Поздравления! Жизнь, наконец, удалась!..
Юрий Илларионович Моисеенко оставил свои свидетельства в форме писем, аудио- или печатных интервью. Нас, расспрашивавших его о Мандельштаме, было всего трое — Эдвин Поляновский да еще Николай Поболь и пишущий эти строки — вдвоем (впрочем, он давал интервью и местным корреспондентам). Моисеенко уже нет в живых, умерли и двое из его собеседников. Посему считаю себя просто обязанным отложить все дела и вступиться за честь опороченного Марковым честного человека и замечательного, с цепкой памятью, очевидца. Свой опус Марков, кстати, так и назвал: Очевидец. Без кавычек. Но все его содержание — это набрасывание этих липучек-«кавычек» на Моисеенко — как на лжесвидетеля.
Оспаривая достоверность свидетельств Моисеенко, Марков не смущается повторять совершенно бредовые истории о смерти, слышанные им в начале своего «романа с Мандельштамом» (автохарактеристика):
«Краевед и знаток литературной истории Приморья Сергей Иванов, сам побывавший в шкуре „врага народа“ и отсидевший свой, к счастью, — небольшой срок, под большим секретом поведал о том, что Мандельштам был убит уголовниками, когда находился в пересыльном лагере. Его тело было расчленено на части и уложено в четыре ведра. Затем, от других людей, довелось слышать разные варианты этой легенды, и во многих фигурировали эти страшные „четыре ведра“. Откуда такая расцветка смерти поэта — не знаю».
Так же, ничем не моргнув и ничего не фильтруя, он вводит в научный оборот версии о Мандельштаме в психзоне под Сучаном и об идиллической старушке в селе Черниговке, с которой Мандельштам коротал свои последние дни:
«Очевидцы утверждали, что своими глазами видели покосившийся крест на могиле поэта с полуистертой надписью „О. …штам“. Однако эти сведения оказались неподтвержденными».
Ведь ценнейшие какие сведения, ну и что что неподтвержденные! Осталось только доискаться, эмалированными ли были ведра и не Ариной ли Родионовной звали старушку?..

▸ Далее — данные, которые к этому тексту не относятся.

(* ===== verification/App.v ===== *)
(** Two parts of [src/app/] with logic of their own: the gas for verifying
    signatures ([sigverify.go]) and the counter of transactions per second
    ([tps_counter.go]). *)

From stdpp Require Import base list strings.
From Stdlib Require Import ZArith Lia.
From S2P Require Import Prelude Types.

#[local] Open Scope Z_scope.

(** * Gas for signatures *)

Module SigVerify.

(** Public keys by the cases of the type switch; a multisig key has keys of any
    kind.  The data of a signature is single, or a bit per key and the
    signatures of the keys whose bit is set ([signing.SignatureData]). *)
Inductive PubKey := PkEthSecp256k1 | PkEd25519 | PkMultisig (keys : list PubKey) | PkOther.

Inductive SigData := SdSingle | SdMulti (bits : list bool) (sigs : list SigData).

Definition secp256k1VerifyCost : Z := 21000.

Definition ErrInvalidPubKey := ErrExt "sdk/invalid pubkey".
Definition ErrSignatureData := ErrExt "expected *signing.MultiSignatureData".

Section Gas.
Context {Meter : Type}.
(** [sdk.GasMeter.ConsumeGas]: the meter afterwards, and whether it panics. *)
Variable ConsumeGas : Meter → Z → Meter * outcome unit.
(** [authtypes.Params] *)
Variable SigVerifyCostED25519 : Z.

(** The meter is shared with the caller, so it is returned beside every
    outcome.  When the keys are exhausted the first bit that is set indexes
    them out of range. *)
Fixpoint SigVerificationGasConsumer (meter : Meter) (pubkey : PubKey) (data : SigData) {struct pubkey} : Meter * outcome unit :=
  match pubkey with
  | PkEthSecp256k1 => ConsumeGas meter secp256k1VerifyCost
  | PkEd25519 =>
      match ConsumeGas meter SigVerifyCostED25519 with
      | (meter, Ok _) => (meter, Err ErrInvalidPubKey)
      | r => r
      end
  | PkMultisig keys =>
      match data with
      | SdSingle => (meter, Err ErrSignatureData)
      | SdMulti bits sigs =>
          (fix consume_multi (keys : list PubKey) (bits : list bool) (sigs : list SigData) (meter : Meter) {struct keys} :=
             match keys with
             | [] => (meter, if existsb id bits then Panic else Ok tt)
             | k :: keys =>
                 match bits with
                 | [] => (meter, Ok tt)
                 | false :: bits => consume_multi keys bits sigs meter
                 | true :: bits =>
                     match sigs with
                     | [] => (meter, Panic)
                     | s :: sigs =>
                         match SigVerificationGasConsumer meter k s with
                         | (meter, Ok _) => consume_multi keys bits sigs meter
                         | r => r
                         end
                     end
                 end
             end) keys bits sigs meter
      end
  | PkOther => (meter, Err ErrInvalidPubKey)
  end.

(** [ConsumeMultisignatureVerificationGas] as a function of its own. *)
Fixpoint ConsumeMultisignatureVerificationGas (meter : Meter) (keys : list PubKey) (bits : list bool) (sigs : list SigData) :
    Meter * outcome unit :=
  match keys with
  | [] => (meter, if existsb id bits then Panic else Ok tt)
  | k :: keys =>
      match bits with
      | [] => (meter, Ok tt)
      | false :: bits => ConsumeMultisignatureVerificationGas meter keys bits sigs
      | true :: bits =>
          match sigs with
          | [] => (meter, Panic)
          | s :: sigs =>
              match SigVerificationGasConsumer meter k s with
              | (meter, Ok _) => ConsumeMultisignatureVerificationGas meter keys bits sigs
              | r => r
              end
          end
      end
  end.

Lemma consume_multisig meter keys bits sigs :
  SigVerificationGasConsumer meter (PkMultisig keys) (SdMulti bits sigs) = ConsumeMultisignatureVerificationGas meter keys bits sigs.
Proof.
  cbn. revert bits sigs meter. induction keys as [|k keys IH]; intros bits sigs meter; [done|].
  destruct bits as [|[] bits]; [done| |by apply IH]. destruct sigs as [|s sigs]; [done|].
  cbn. destruct (SigVerificationGasConsumer meter k s) as [m [u| |]]; [apply IH|done..].
Qed.
End Gas.

(** ** The specification: one charge for each Ethereum key that signed *)

(** The signatures of a key and its data, when every key that signed is an
    Ethereum key or a multisig key of such, and the data has the key's shape. *)
Fixpoint signatures (pubkey : PubKey) (data : SigData) {struct pubkey} : option nat :=
  match pubkey, data with
  | PkEthSecp256k1, _ => Some 1%nat
  | PkMultisig keys, SdMulti bits sigs =>
      (fix go (keys : list PubKey) (bits : list bool) (sigs : list SigData) :=
         match keys, bits with
         | [], _ => if existsb id bits then None else Some 0%nat
         | _, [] => Some 0%nat
         | _ :: keys, false :: bits => go keys bits sigs
         | k :: keys, true :: bits =>
             match sigs with
             | [] => None
             | s :: sigs => n ← signatures k s; m ← go keys bits sigs; Some (n + m)%nat
             end
         end) keys bits sigs
  | _, _ => None
  end.

(** A meter that counts: the gas used so far and a limit; using more panics
    with the gas used. *)
Definition count_gas (limit used x : Z) : Z * outcome unit :=
  (used + x, if limit <? used + x then Panic else Ok tt).

Section PubKeyInd.
Variable P : PubKey → Prop.
Hypothesis P_eth : P PkEthSecp256k1.
Hypothesis P_ed : P PkEd25519.
Hypothesis P_multi : ∀ keys, Forall P keys → P (PkMultisig keys).
Hypothesis P_other : P PkOther.

(** Induction over keys, with the hypothesis for the keys of a multisig. *)
Fixpoint PubKey_ind' (k : PubKey) : P k :=
  match k with
  | PkEthSecp256k1 => P_eth
  | PkEd25519 => P_ed
  | PkMultisig keys =>
      P_multi keys ((fix go l : Forall P l := match l with [] => List.Forall_nil P | k :: l => List.Forall_cons P k l (PubKey_ind' k) (go l) end) keys)
  | PkOther => P_other
  end.
End PubKeyInd.

(** The consumer accepts exactly the well-formed signatures of Ethereum keys
    that the limit allows, and then it has used 21000 for each. *)
Theorem sig_gas_exact limit ed k d used :
  used ≤ limit → 
  match signatures k d with
  | Some n =>
      let total := used + secp256k1VerifyCost * Z.of_nat n in
      if total <=? limit then SigVerificationGasConsumer (count_gas limit) ed used k d = (total, Ok tt)
      else (SigVerificationGasConsumer (count_gas limit) ed used k d).2 = Panic
  | None => (SigVerificationGasConsumer (count_gas limit) ed used k d).2 ≠ Ok tt
  end.
Proof.
  revert d used. induction k as [| |keys IH|] using PubKey_ind'; intros d used Hu.
  - cbn [signatures SigVerificationGasConsumer]. cbv zeta. unfold count_gas.
    replace (used + secp256k1VerifyCost * Z.of_nat 1) with (used + secp256k1VerifyCost) by lia. destruct (Z.leb_spec (used + secp256k1VerifyCost) limit).
    + by rewrite (proj2 (Z.ltb_ge _ _)) by lia.
    + by rewrite (proj2 (Z.ltb_lt _ _)) by lia.
  - cbn. unfold count_gas. by destruct (_ <? _).
  - destruct d as [|bits sigs]; [done|]. rewrite consume_multisig. cbn [signatures].
    revert bits sigs used Hu. induction IH as [|k keys Hk _ IH]; intros bits sigs used Hu.
    + cbn. destruct (existsb id bits); [done|]. cbv zeta. rewrite (proj2 (Z.leb_le _ _)) by lia. f_equal. lia.
    + destruct bits as [|[] bits]; cbn [ConsumeMultisignatureVerificationGas].
      * cbv zeta. rewrite (proj2 (Z.leb_le _ _)) by lia. f_equal. lia.
      * destruct sigs as [|s sigs]; [done|]. specialize (Hk s used Hu). destruct (signatures k s) as [n|]; cbn [mbind option_bind].
        { cbv zeta in Hk. destruct (Z.leb_spec (used + secp256k1VerifyCost * Z.of_nat n) limit) as [Hle|Hgt].
          - rewrite Hk. specialize (IH bits sigs _ Hle). destruct (_ keys bits sigs) as [m|]; cbn; [|done].
            cbv zeta in *. replace (used + secp256k1VerifyCost * Z.of_nat (n + m))
              with (used + secp256k1VerifyCost * Z.of_nat n + secp256k1VerifyCost * Z.of_nat m) by lia. exact IH.
          - assert (ConsumeMultisignatureVerificationGas (count_gas limit) ed used (k :: keys) (true :: bits) (s :: sigs) =
                    SigVerificationGasConsumer (count_gas limit) ed used k s) as E.
            { cbn. destruct (SigVerificationGasConsumer _ _ _ _ _) as [m' [u| |]]; [discriminate|done..]. }
            cbn in E. rewrite E. destruct (_ keys bits sigs) as [m|]; cbn; [|by rewrite Hk]. cbv zeta.
            rewrite (proj2 (Z.leb_gt _ _)); [done|]. unfold secp256k1VerifyCost in *. lia. }
        destruct (SigVerificationGasConsumer _ _ _ k s) as [m' [[]| |]]; done.
      * by apply IH.
  - done.
Qed.
End SigVerify.

(** * The counter of transactions per second *)

Module TpsCounter.

(** The shared counters, the values of the last report that the reporting loop
    keeps, and what it has recorded for each status.  The loop loads the two
    counters one after the other while other goroutines increment them:
    [tc_pending] is the first load of a report under way. *)
Record tpsCounter := mkTps {
  tc_nSuccessful : Z;
  tc_NFailed : Z;
  tc_lastNSuccessful : Z;
  tc_lastNFailed : Z;
  tc_pending : option Z;
  tc_recordedOK : list Z;
  tc_recordedERR : list Z;
}.

Definition newTPSCounter : tpsCounter := mkTps 0 0 0 0 None [] [].

Definition incrementSuccess (t : tpsCounter) : tpsCounter :=
  mkTps (u64 (tc_nSuccessful t + 1)) (tc_NFailed t) (tc_lastNSuccessful t) (tc_lastNFailed t) (tc_pending t) (tc_recordedOK t) (tc_recordedERR t).
Definition incrementFailure (t : tpsCounter) : tpsCounter :=
  mkTps (tc_nSuccessful t) (u64 (tc_NFailed t + 1)) (tc_lastNSuccessful t) (tc_lastNFailed t) (tc_pending t) (tc_recordedOK t) (tc_recordedERR t).

(** [None] where nothing is recorded; the tag, which has a valid key and value,
    is always made. *)
Definition recordValue (latest previous : Z) : option Z :=
  if latest <? previous then None else
  let n := i64 (u64 (latest - previous)) in
  if n <? 0 then None else Some n.

Definition record (r : option Z) (l : list Z) : list Z := match r with Some n => l ++ [n] | None => l end.

(** A tick of the loop, up to the load of the second counter and from there. *)
Definition tick_load (t : tpsCounter) : tpsCounter :=
  mkTps (tc_nSuccessful t) (tc_NFailed t) (tc_lastNSuccessful t) (tc_lastNFailed t) (Some (tc_nSuccessful t)) (tc_recordedOK t) (tc_recordedERR t).
Definition tick_report (t : tpsCounter) : tpsCounter :=
  match tc_pending t with
  | None => t
  | Some latestNSuccessful =>
      let latestNFailed := tc_NFailed t in
      mkTps (tc_nSuccessful t) (tc_NFailed t) latestNSuccessful latestNFailed None
        (record (recordValue latestNSuccessful (tc_lastNSuccessful t)) (tc_recordedOK t))
        (record (recordValue latestNFailed (tc_lastNFailed t)) (tc_recordedERR t))
  end.

(** ** Any interleaving *)

Inductive tps_event := EvSuccess | EvFailure | EvLoad | EvReport.

Definition tps_step (e : tps_event) (t : tpsCounter) : tpsCounter :=
  match e with
  | EvSuccess => incrementSuccess t
  | EvFailure => incrementFailure t
  | EvLoad => tick_load t
  | EvReport => tick_report t
  end.

Definition tps_run (l : list tps_event) : tpsCounter := fold_left (fun t e => tps_step e t) l newTPSCounter.

Definition total (l : list Z) : Z := list_sum id l.

(** The loop's values are what has been recorded so far, and never ahead of the
    counters. *)
Record tps_inv (t : tpsCounter) (s f : Z) : Prop := {
  ti_success : tc_nSuccessful t = s;
  ti_failed : tc_NFailed t = f;
  ti_ok : total (tc_recordedOK t) = tc_lastNSuccessful t;
  ti_err : total (tc_recordedERR t) = tc_lastNFailed t;
  ti_last : 0 ≤ tc_lastNSuccessful t ≤ s ∧ 0 ≤ tc_lastNFailed t ≤ f;
  ti_pending : ∀ p, tc_pending t = Some p → tc_lastNSuccessful t ≤ p ≤ s;
}.

Lemma recordValue_exact a b : 0 ≤ b ≤ a → a < 2 ^ 63 → recordValue a b = Some (a - b).
Proof.
  intros H1 H2. unfold recordValue. rewrite (proj2 (Z.ltb_ge _ _)) by lia.
  rewrite u64_small by lia. rewrite i64_small by lia. by rewrite (proj2 (Z.ltb_ge _ _)) by lia.
Qed.

Lemma total_snoc l x : total (l ++ [x]) = total l + x.
Proof. unfold total. rewrite list_sum_app, list_sum_cons, list_sum_nil. unfold id. lia. Qed.

Definition is_success (e : tps_event) : bool := match e with EvSuccess => true | _ => false end.
Definition is_failure (e : tps_event) : bool := match e with EvFailure => true | _ => false end.
Definition count (p : tps_event → bool) (l : list tps_event) : Z := Z.of_nat (length (List.filter p l)).

Lemma count_snoc p l e : count p (l ++ [e]) = count p l + (if p e then 1 else 0).
Proof. unfold count. rewrite List.filter_app, length_app. simpl. destruct (p e); simpl; lia. Qed.

Lemma count_le p l : 0 ≤ count p l ≤ Z.of_nat (length l).
Proof. unfold count. pose proof (List.filter_length_le p l). lia. Qed.

Lemma tps_run_snoc l e : tps_run (l ++ [e]) = tps_step e (tps_run l).
Proof. unfold tps_run. by rewrite fold_left_app. Qed.

Lemma tps_step_inv e t s f :
  tps_inv t s f → s < 2 ^ 63 - 1 → f < 2 ^ 63 - 1 →
  tps_inv (tps_step e t) (s + if is_success e then 1 else 0) (f + if is_failure e then 1 else 0).
Proof.
  intros [S F O E [L1 L2] P] Hs Hf. destruct e; cbn [tps_step is_success is_failure].
  - split; simpl; try lia; [rewrite S, u64_small; lia|]. intros p Hp. specialize (P p Hp). lia.
  - split; simpl; try lia; [rewrite F, u64_small; lia|]. intros p Hp. specialize (P p Hp). lia.
  - split; simpl; try lia. intros p [= <-]. lia.
  - unfold tick_report. destruct (tc_pending t) as [p|] eqn:Hp.
    + specialize (P p eq_refl). split; simpl; try lia; [| |discriminate].
      * rewrite recordValue_exact by lia. cbn [record]. rewrite total_snoc. lia.
      * rewrite recordValue_exact by lia. cbn [record]. rewrite total_snoc. lia.
    + split; try lia. rewrite Hp. discriminate.
Qed.

Lemma tps_run_inv l : Z.of_nat (length l) < 2 ^ 63 → tps_inv (tps_run l) (count is_success l) (count is_failure l).
Proof.
  induction l as [|e l IH] using rev_ind; intros Hl; [by split|]. rewrite length_app in Hl. simpl in Hl.
  rewrite tps_run_snoc, !count_snoc. pose proof (count_le is_success l). pose proof (count_le is_failure l).
  apply tps_step_inv; [apply IH; lia|lia..].
Qed.

(** Reports lose nothing and count nothing twice: however increments and the two
    loads of a report interleave, the records never exceed what happened, and
    after a report without increments in between they are exactly it. *)
Theorem tps_reports_exact l :
  Z.of_nat (length l) < 2 ^ 63 - 2 →
  (total (tc_recordedOK (tps_run l)) ≤ count is_success l ∧ total (tc_recordedERR (tps_run l)) ≤ count is_failure l) ∧
  let t := tps_run (l ++ [EvLoad; EvReport]) in
  total (tc_recordedOK t) = count is_success l ∧ total (tc_recordedERR t) = count is_failure l.
Proof.
  intros Hl. destruct (tps_run_inv l) as [S F O E L P]; [lia|]. split; [lia|]. cbv zeta.
  change [EvLoad; EvReport] with ([EvLoad] ++ [EvReport]). rewrite app_assoc, !tps_run_snoc.
  pose proof (count_le is_success l). pose proof (count_le is_failure l).
  cbn [tps_step]. unfold tick_report. cbn. rewrite !recordValue_exact by lia. cbn [record]. rewrite !total_snoc. lia.
Qed.
End TpsCounter.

Мне, кстати, приходилось встречать мандельштамовского лжесвидетеля: безобиднейший народ. К прочитанному рассказу Эренбурга или, в лучшем случае, Надежды Яковлевны они прибавляли от себя всего пару фраз: всегда — о том, как Мандельштам умер у них на руках, и, через раз, вторую — что именно он, умирая, успел произнести в их адрес напутственное. На несовершенный залог, — то есть не на «умер», а на «умирал» с подробностями — фантазии или решимости уже не хватало.

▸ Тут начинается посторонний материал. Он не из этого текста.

(* ===== verification/Machine.v ===== *)
(** The application ([src/app/app.go]): the modules put together.

    The module manager's lists and the services the modules register decide
    which message reaches which handler and what happens at the start and the
    end of a block.  The modules that are not part of the repository (the SDK's
    governance, crisis, slashing ..., the EVM, IBC, the bridge) with their
    messages, the ante handler, and the bank, erc20 and staking extensions,
    which are modelled on states of their own in [Bank.v], [Erc20Keeper.v] and
    [Staking.v], are the parameters of [OtherModules]. *)

From stdpp Require Import base gmap strings list relations.
From Stdlib Require Import ZArith Lia.
From S2P Require Import Prelude Sdk SdkExt Types MakerTypes VeTypes OracleTypes GaugeTypes VestingTypes World OracleKeeper OracleBallot OracleEnd MakerKeeper MakerCalc MakerMsg MakerGov MakerInv MakerEffects MakerSafety VeKeeper VeVoting VeMsg VeEmission VeInv VeSafety VeHistory Voter Vesting Payments.

#[local] Open Scope string_scope.
#[local] Open Scope Z_scope.

(** ** Modules and their order *)

Inductive module :=
| Mgenutil | Mauth | Mbank | Mcapability | Mfeegrant | Mcrisis | Mgov | Mslashing | Mdistr
| Mstaking | Mupgrade | Mevidence | Mibc | Mparams | Mtransfer | Mevm | Mfeemarket | Merc20
| Moracle | Mmaker | Mnft | Mve | Mgauge | Mvoter | Mvesting | Mgravity | Mbech32ibc.

#[export] Instance module_eq_dec : EqDecision module.
Proof. solve_decision. Defined.

(** [module.NewManager(...)]. *)
Definition app_modules : list module :=
  [Mgenutil; Mauth; Mbank; Mcapability; Mfeegrant; Mcrisis; Mgov; Mslashing; Mdistr; Mstaking;
   Mupgrade; Mevidence; Mibc; Mparams; Mtransfer; Mevm; Mfeemarket; Merc20; Moracle; Mmaker; Mnft;
   Mve; Mgauge; Mvoter; Mvesting; Mgravity; Mbech32ibc].
(* ===== verification/MachineProps.v ===== *)
(** Properties of the whole application: nobody pays without signing, the
    modules keep their invariants together, which messages reach their
    handlers, and what the end of a block needs. *)

From stdpp Require Import base gmap strings list relations.
From Stdlib Require Import ZArith Lia.
From S2P Require Import Prelude Sdk SdkExt Types MakerTypes VeTypes OracleTypes GaugeTypes VestingTypes World OracleKeeper OracleBallot OracleEnd MakerKeeper MakerCalc MakerMsg MakerGov MakerInv MakerEffects MakerSafety VeKeeper VeVoting VeMsg VeEmission VeInv VeSafety VeHistory Voter Vesting OracleOrder OracleReward OracleHistory SdkRef SdkExtRef MakerDemo VeDemo OracleProps VestingProps Payments Machine.

#[local] Open Scope string_scope.
#[local] Open Scope Z_scope.

(** A store outside a short list. *)
Ltac store_out :=
  let K := fresh "K" in
  intros K; repeat (apply elem_of_cons in K as [K|K]; [discriminate K|]); by apply elem_of_nil in K.

(** Two modules have different addresses. *)
Ltac names := let K := fresh "K" in intros K; apply GetModuleAddress_inj in K; discriminate K.

(** ** The rest of the chain *)

Section Env.
Context `{!Sdk, !SdkExt, !CoinParser, !BankKeeper, !NftKeeper, !NftMsgs}.
Context `{!StakingKeeper, !DistrKeeper, !AccountKeeper, !CommunityPool, !GoSort, !MapOrder}.
Implicit Types (a b : AppState) (ctx : Ctx) (w : World).

(** The address of some module. *)
Definition is_module (x : Addr) : Prop := ∃ n, x = GetModuleAddress n.

(** Any account, of a user or of a module, but those of the maker and the ve
    module. *)
Definition outsider (x : Addr) : Prop := x ≠ maker_addr ∧ x ≠ ve_addr.

(** What the other modules do, by their messages, in the ante handler and at
    the start and the end of a block: transfers, fees, fee grants, conversions,
    EVM calls, delegations ... move coins of any account but the maker's and the
    ve module's, for which nobody can sign, and leave the stores of these
    modules alone; and slashing a validator slashes the locks delegated to it. *)
Inductive env_step ctx : AppState → AppState → Prop :=
| env_outside a b : effect [] outsider (app_world a) (app_world b) → env_step ctx a b
| env_slash a veID x w :
    is_Some (vs_LockedAmountByUser (w_ve (app_world a)) !! veID) →
    x ≤ lb_Amount (GetLockedAmountByUser (app_world a) veID) →
    SlashLockedAmountByUser ctx (app_world a) veID x = Ok w → env_step ctx a (set_app_world w a).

А тут наглый враль Моисеенко, натискавший целый «рóман» детализированных фантазий, к тому же подтверждающихся и мемориальской базой данных, и другими свидетельствами: все учел, все предусмотрел этот хитрован из Осиповичей!

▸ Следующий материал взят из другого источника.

(* ===== verification/Keys.v ===== *)
(** The stores of the modules as byte stores ([types/keys.go] of the modules).

    The other files model the store of a module as a record with one field per
    key prefix.  The chain keeps one map from bytes to bytes per module.  Here
    are the key functions of the modules, byte for byte, and the interface
    [Layout] between the two views: the keys of a module, which are the calls of
    its key functions, as a data type, their bytes, and the entry of the record
    (the slot) that a key reads and writes.  Two calls may name one slot: in the
    gauge and the voter module different arguments make the same bytes.  An
    instance per module discharges [LayoutLaws]; what follows from them, for any
    codec of the values, is proved once. *)

From stdpp Require Import base gmap strings list.
From Stdlib Require Import ZArith Lia Ascii.
From S2P Require Import Prelude Sdk SdkExt SdkEvm Types MakerTypes VeTypes OracleTypes GaugeTypes VestingTypes StakingTypes Erc20Types World OracleKeeper VeKeeper VeEmission GaugeKeeper Voter SdkRef.

#[local] Open Scope string_scope.
#[local] Open Scope Z_scope.

(** ** Layouts *)

Class Layout (S : Type) := {
  (** the calls of the key functions *)
  key : Type;
  (** the entries of the record *)
  slot : Type;
  key_slot : key → slot;
  value : slot → Type;
  (** the bytes of a key *)
  key_bytes : key → string;
  (** the prefix under which an iterator finds the key *)
  key_family : key → string;
  (** identifiers of 64 bits, addresses of 1 to 255 bytes *)
  key_ok : key → Prop;
  read : S → ∀ x : slot, option (value x);
  (** [None] deletes *)
  write : S → ∀ x : slot, option (value x) → S;
}.

Class LayoutLaws (S : Type) `{!Layout S} : Prop := {
  read_write (s : S) x o : read (write s x o) x = o;
  read_write_ne (s : S) x x' o : x ≠ x' → read (write s x o) x' = read s x';
  key_bytes_slot (k k' : key) :
    key_ok k → key_ok k' → key_bytes k = key_bytes k' ↔ key_slot k = key_slot k';
  key_family_spec (k k' : key) :
    key_ok k → String.prefix (key_family k') (key_bytes k) = true ↔ key_family k = key_family k';
}.

(** The generated code that marshals the values. *)
Class Codec (S : Type) `{!Layout S} := {
  marshal : ∀ x : slot, value x → string;
  unmarshal : ∀ x : slot, string → option (value x);
}.

Class CodecLaws (S : Type) `{!Layout S, !Codec S} : Prop :=
  unmarshal_marshal (x : slot) (v : value x) : unmarshal x (marshal x v) = Some v.

(** ** Byte stores *)

Abbreviation ByteStore := (gmap string string).

Section ByteStore.
Context {S : Type} `{!Layout S, !Codec S}.
Implicit Types (s : S) (m : ByteStore).

(** Setting, deleting and getting with the key functions and the codec. *)
Definition byte_write m (k : key) (o : option (value (key_slot k))) : ByteStore :=
  match o with
  | Some v => <[key_bytes k := marshal (key_slot k) v]> m
  | None => delete (key_bytes k) m
  end.

Definition byte_read m (k : key) : option (value (key_slot k)) :=
  m !! key_bytes k ≫= unmarshal (key_slot k).

(** An iterator over a prefix. *)
Definition byte_family m (p : string) : ByteStore := filter (fun e => String.prefix p e.1 = true) m.

(** The byte store [m] holds what the record [s] holds, and nothing else. *)
Record represents s m : Prop := {
  rep_read k : key_ok k → m !! key_bytes k = marshal (key_slot k) <$> read s (key_slot k);
  rep_only b : is_Some (m !! b) → ∃ k, key_ok k ∧ b = key_bytes k;
}.

(** A sequence of writes. *)
Definition writes : Type := list {k : key & option (value (key_slot k))}.

Definition run_writes (l : writes) s : S :=
  fold_left (fun s e => write s (key_slot (projT1 e)) (projT2 e)) l s.
Definition run_byte_writes (l : writes) m : ByteStore :=
  fold_left (fun m e => byte_write m (projT1 e) (projT2 e)) l m.

Context `{!LayoutLaws S, !CodecLaws S}.

Lemma byte_write_same m k o : byte_write m k o !! key_bytes k = marshal (key_slot k) <$> o.
Proof. destruct o; simpl; by simplify_map_eq. Qed.

Lemma byte_write_ne m k o b : b ≠ key_bytes k → byte_write m k o !! b = m !! b.
Proof. intros. destruct o; simpl; by simplify_map_eq. Qed.

Lemma represents_write s m k o :
  key_ok k → represents s m → represents (write s (key_slot k) o) (byte_write m k o).
Proof.
  intros Hk [R O]. constructor.
  - intros k' Hk'. destruct (decide (key_bytes k' = key_bytes k)) as [E|E].
    + rewrite E, byte_write_same. apply key_bytes_slot in E; [|done..]. by rewrite E, read_write.
    + rewrite byte_write_ne by done. rewrite read_write_ne; [by apply R|].
      intros E'. apply E. by apply key_bytes_slot.
  - intros b Hb. destruct (decide (b = key_bytes k)) as [->|E]; [by exists k|].
    rewrite byte_write_ne in Hb by done. by apply O.
Qed.

Lemma represents_writes l s m :
  Forall (fun e => key_ok (projT1 e)) l → represents s m →
  represents (run_writes l s) (run_byte_writes l m).
Proof.
  intros Hl. revert s m. induction Hl as [|[k o] l Hk _ IH]; intros s m R; simpl; [done|].
  by apply IH, represents_write.
Qed.

Lemma represents_read s m k : key_ok k → represents s m → byte_read m k = read s (key_slot k).
Proof.
  intros Hk [R _]. unfold byte_read. rewrite (R k Hk). destruct (read s (key_slot k)); simpl; [|done].
  apply unmarshal_marshal.
Qed.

Впрочем, и Марков не прост. Потому и мечет свой томагавк не во все, что сообщил Моисеенко, а только в часть. Он не оспаривает того, что Моисеенко был в лагере осенью 1938 года и в сибирских лагерях весной 1939 года, не оспаривает он и его знакомства с поэтом. Та малость, которую он пыжится доказать, — лишь в том, что с начала декабря 1938 года и по апрель 1939 года Моисеенко был не на Владивостокской пересылке, а на Колыме. А в таком случае — ура! — смерти Мандельштама Моисеенко видеть никак не мог, так что никакой бани с прожаркой не было, — что и требовалось доказать!
Мне лично довелось переписываться и даже разговаривать с тремя очевидцами — Крепсом, Маториным и Моисеенко. Крепс и вывел меня на Маторина, не переставая нахваливать его как свидетеля (а я направил к нему и Маркова), а о Моисеенко тогда еще никто не знал. Старые зэки Моисеенко и Маторин, прочитав о Мандельштаме друг у друга, явно недолюбливали свидетельства друг друга, оба возбуждались и отмечали то, в чем, по их мнению, ошибается другой, но ни один не говорил о другом, что он лжец или самозванец и не позволял себе того, что Григорий Померанц называл «пеной на губах».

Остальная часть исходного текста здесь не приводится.